▶ **WHAT NEEDS TO BE DONE**
Copy verbatim the block of lines in the entries below whose first line contains "- now rewrite sign_message_final." and whose last line contains "balance (wallet_base w) = balance_previous". Leave out all other lines.

[Records from a dataset]
########################################

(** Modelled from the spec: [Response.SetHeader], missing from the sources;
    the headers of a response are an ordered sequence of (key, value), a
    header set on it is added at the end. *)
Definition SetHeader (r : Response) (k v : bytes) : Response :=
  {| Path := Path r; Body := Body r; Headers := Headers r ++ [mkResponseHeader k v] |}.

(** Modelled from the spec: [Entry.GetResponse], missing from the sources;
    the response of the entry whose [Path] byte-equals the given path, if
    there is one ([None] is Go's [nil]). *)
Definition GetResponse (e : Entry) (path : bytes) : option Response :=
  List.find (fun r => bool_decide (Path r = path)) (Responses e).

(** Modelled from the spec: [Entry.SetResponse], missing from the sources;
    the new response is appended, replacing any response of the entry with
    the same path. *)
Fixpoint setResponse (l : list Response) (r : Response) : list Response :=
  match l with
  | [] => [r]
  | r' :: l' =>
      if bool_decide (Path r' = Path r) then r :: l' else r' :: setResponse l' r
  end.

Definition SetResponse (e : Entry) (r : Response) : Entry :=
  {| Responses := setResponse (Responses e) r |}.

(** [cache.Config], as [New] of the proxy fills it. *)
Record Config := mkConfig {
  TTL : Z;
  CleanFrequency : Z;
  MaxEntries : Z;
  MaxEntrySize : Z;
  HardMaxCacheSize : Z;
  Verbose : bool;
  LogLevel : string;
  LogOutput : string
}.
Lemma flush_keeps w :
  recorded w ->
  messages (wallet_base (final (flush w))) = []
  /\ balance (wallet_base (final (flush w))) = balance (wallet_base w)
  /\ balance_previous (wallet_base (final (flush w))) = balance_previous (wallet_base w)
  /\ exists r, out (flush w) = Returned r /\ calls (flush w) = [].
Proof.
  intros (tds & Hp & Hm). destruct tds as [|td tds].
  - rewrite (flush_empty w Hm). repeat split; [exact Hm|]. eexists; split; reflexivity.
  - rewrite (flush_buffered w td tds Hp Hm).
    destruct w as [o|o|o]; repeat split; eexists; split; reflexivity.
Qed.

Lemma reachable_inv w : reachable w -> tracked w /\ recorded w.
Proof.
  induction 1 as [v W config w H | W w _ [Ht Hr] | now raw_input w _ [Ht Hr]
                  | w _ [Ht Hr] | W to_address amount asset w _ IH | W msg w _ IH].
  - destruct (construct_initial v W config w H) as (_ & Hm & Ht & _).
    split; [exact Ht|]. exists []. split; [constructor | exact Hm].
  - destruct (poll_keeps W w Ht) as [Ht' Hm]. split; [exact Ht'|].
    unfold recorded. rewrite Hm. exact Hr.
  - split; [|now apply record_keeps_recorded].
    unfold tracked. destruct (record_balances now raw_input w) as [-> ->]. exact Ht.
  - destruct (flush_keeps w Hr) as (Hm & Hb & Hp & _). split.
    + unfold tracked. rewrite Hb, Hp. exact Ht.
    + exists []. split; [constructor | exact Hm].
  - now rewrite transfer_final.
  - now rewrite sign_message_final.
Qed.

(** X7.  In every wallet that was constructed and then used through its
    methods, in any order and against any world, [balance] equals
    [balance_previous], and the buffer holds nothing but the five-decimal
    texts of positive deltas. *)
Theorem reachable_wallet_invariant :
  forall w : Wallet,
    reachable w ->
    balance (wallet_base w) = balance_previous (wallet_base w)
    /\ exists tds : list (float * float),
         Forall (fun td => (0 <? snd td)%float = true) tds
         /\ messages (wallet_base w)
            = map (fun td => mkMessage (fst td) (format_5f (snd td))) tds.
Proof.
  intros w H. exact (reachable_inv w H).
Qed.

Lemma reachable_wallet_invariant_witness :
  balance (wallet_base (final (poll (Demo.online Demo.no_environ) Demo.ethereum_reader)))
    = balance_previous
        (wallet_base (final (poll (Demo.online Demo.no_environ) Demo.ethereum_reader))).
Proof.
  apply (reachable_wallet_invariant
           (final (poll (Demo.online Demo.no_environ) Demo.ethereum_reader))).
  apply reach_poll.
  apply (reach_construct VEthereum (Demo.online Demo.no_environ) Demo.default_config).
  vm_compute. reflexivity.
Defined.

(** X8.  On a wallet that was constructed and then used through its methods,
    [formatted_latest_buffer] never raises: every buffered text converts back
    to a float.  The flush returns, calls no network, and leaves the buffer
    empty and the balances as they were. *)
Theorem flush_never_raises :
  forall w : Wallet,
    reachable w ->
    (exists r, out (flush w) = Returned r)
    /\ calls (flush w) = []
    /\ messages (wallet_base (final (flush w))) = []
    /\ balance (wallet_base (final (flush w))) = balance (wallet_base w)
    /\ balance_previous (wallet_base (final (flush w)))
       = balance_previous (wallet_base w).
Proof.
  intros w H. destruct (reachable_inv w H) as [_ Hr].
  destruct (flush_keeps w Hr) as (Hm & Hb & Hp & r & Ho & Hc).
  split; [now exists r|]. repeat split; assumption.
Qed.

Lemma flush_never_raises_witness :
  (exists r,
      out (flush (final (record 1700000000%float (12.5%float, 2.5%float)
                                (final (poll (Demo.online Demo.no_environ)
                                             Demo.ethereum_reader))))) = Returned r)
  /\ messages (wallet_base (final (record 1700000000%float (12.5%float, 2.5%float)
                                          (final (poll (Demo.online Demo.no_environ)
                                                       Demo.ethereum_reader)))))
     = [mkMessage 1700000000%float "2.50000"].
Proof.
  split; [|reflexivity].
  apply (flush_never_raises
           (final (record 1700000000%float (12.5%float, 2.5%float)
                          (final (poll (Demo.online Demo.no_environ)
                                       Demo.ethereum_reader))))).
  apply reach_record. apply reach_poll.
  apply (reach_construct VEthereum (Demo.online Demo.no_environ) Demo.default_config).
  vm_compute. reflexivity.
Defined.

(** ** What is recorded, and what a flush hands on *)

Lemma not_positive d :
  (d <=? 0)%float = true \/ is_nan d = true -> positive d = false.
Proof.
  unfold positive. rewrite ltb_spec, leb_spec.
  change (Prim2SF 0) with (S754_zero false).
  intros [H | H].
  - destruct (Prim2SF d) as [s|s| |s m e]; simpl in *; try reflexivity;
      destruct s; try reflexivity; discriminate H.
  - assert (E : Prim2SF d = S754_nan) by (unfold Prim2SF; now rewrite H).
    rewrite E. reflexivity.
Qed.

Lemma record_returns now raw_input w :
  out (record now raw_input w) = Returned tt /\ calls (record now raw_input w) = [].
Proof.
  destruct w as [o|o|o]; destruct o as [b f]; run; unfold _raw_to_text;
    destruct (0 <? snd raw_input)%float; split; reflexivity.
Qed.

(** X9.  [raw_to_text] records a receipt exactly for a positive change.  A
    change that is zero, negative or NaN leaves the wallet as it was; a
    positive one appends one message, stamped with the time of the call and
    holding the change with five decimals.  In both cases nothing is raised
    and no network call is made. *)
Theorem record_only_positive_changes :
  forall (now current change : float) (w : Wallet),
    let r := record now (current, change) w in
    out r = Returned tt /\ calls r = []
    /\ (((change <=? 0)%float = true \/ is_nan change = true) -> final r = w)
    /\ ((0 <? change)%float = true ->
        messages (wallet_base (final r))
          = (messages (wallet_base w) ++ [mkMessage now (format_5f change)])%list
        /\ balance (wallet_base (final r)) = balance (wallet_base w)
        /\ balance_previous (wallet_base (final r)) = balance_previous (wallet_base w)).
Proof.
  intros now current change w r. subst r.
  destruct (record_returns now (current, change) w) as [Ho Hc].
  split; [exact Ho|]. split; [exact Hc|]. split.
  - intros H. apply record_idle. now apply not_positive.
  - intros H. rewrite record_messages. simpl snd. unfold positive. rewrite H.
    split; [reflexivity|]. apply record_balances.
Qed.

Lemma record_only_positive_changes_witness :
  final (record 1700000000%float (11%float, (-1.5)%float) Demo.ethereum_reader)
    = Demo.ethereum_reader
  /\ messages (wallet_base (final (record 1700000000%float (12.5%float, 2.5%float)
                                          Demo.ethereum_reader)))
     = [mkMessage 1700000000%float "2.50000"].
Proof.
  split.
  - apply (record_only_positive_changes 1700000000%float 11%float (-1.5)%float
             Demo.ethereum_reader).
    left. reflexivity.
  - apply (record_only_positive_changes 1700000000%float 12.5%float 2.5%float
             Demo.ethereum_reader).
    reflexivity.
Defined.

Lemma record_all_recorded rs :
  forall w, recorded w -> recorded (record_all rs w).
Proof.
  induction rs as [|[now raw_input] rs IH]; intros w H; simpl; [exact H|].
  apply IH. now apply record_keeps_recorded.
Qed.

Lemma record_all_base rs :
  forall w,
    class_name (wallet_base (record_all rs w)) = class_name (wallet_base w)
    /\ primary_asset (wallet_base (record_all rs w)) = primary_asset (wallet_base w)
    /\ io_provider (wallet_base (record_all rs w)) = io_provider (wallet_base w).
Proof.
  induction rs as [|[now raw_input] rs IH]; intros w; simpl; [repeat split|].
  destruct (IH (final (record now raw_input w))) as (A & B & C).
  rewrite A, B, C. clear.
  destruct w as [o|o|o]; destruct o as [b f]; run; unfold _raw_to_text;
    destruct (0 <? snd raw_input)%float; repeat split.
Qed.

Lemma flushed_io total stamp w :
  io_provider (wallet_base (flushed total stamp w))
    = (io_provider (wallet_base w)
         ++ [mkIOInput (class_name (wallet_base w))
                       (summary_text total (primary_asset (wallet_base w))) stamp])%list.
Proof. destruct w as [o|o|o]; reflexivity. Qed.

########################################

▶ **RESULT OF THIS EXERCISE**
  - now rewrite sign_message_final.
Qed.

(** X7.  In every wallet that was constructed and then used through its
    methods, in any order and against any world, [balance] equals
    [balance_previous], and the buffer holds nothing but the five-decimal
    texts of positive deltas. *)
Theorem reachable_wallet_invariant :
  forall w : Wallet,
    reachable w ->
    balance (wallet_base w) = balance_previous (wallet_base w)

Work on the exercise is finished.